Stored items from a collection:
┌──

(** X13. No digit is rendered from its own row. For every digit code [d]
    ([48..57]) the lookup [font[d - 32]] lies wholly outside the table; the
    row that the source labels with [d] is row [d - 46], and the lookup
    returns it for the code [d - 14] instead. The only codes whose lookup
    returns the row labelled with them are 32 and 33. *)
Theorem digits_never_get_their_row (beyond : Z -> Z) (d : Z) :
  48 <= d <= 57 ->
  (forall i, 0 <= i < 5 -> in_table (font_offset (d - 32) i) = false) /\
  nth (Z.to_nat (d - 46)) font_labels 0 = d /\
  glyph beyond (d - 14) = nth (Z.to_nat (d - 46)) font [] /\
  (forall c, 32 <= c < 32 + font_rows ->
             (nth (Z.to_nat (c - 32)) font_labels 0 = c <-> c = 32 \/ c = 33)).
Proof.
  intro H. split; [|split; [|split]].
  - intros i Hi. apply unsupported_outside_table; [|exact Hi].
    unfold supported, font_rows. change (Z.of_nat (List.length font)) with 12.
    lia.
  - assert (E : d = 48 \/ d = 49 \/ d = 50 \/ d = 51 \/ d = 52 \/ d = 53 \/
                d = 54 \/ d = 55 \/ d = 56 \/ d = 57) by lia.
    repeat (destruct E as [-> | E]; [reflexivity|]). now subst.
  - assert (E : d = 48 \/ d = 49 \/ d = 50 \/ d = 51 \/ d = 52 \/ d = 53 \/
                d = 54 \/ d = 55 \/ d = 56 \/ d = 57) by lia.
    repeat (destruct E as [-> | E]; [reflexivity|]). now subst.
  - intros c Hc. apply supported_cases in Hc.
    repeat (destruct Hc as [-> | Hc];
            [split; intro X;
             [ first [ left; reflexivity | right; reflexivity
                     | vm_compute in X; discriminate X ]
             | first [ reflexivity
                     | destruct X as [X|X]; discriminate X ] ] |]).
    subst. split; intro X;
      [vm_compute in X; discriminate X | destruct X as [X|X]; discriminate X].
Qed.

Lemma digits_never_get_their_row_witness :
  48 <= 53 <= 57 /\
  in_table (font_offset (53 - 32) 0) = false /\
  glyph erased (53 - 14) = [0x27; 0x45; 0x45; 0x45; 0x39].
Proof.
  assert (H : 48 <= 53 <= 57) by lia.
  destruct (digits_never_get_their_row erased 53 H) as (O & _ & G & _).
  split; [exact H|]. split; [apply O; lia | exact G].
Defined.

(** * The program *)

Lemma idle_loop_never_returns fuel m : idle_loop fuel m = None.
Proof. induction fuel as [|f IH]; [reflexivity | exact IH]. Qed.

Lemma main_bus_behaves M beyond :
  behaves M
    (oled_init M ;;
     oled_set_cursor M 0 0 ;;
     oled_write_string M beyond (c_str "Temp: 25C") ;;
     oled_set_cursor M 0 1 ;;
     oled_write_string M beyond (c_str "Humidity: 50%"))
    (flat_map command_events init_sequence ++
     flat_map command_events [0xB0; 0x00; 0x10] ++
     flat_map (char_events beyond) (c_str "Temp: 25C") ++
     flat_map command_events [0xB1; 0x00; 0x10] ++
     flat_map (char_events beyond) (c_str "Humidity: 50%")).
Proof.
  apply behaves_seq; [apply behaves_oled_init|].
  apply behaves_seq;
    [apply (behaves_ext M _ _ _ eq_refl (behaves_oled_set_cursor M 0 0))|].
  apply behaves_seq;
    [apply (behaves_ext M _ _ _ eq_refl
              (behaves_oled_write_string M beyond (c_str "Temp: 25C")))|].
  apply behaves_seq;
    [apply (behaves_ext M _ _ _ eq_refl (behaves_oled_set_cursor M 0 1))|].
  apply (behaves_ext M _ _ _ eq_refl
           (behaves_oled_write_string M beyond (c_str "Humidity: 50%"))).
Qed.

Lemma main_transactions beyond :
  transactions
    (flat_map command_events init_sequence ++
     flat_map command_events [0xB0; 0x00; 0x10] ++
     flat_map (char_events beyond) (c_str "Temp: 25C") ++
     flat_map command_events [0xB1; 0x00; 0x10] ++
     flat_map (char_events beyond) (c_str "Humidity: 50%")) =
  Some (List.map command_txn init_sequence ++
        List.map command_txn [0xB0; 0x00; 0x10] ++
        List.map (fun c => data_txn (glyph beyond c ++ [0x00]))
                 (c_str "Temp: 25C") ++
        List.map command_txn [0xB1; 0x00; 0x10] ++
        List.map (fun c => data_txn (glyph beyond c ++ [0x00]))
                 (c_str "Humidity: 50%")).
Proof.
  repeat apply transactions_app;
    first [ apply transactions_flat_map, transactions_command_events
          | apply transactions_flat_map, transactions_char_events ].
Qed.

└──

* _ASSIGNMENT_
Whenever a line above contains "Humidity", copy that line.

* _REPLY_
     oled_write_string M beyond (c_str "Humidity: 50%"))
     flat_map (char_events beyond) (c_str "Humidity: 50%")).
           (behaves_oled_write_string M beyond (c_str "Humidity: 50%"))).
     flat_map (char_events beyond) (c_str "Humidity: 50%")) =
                 (c_str "Humidity: 50%")).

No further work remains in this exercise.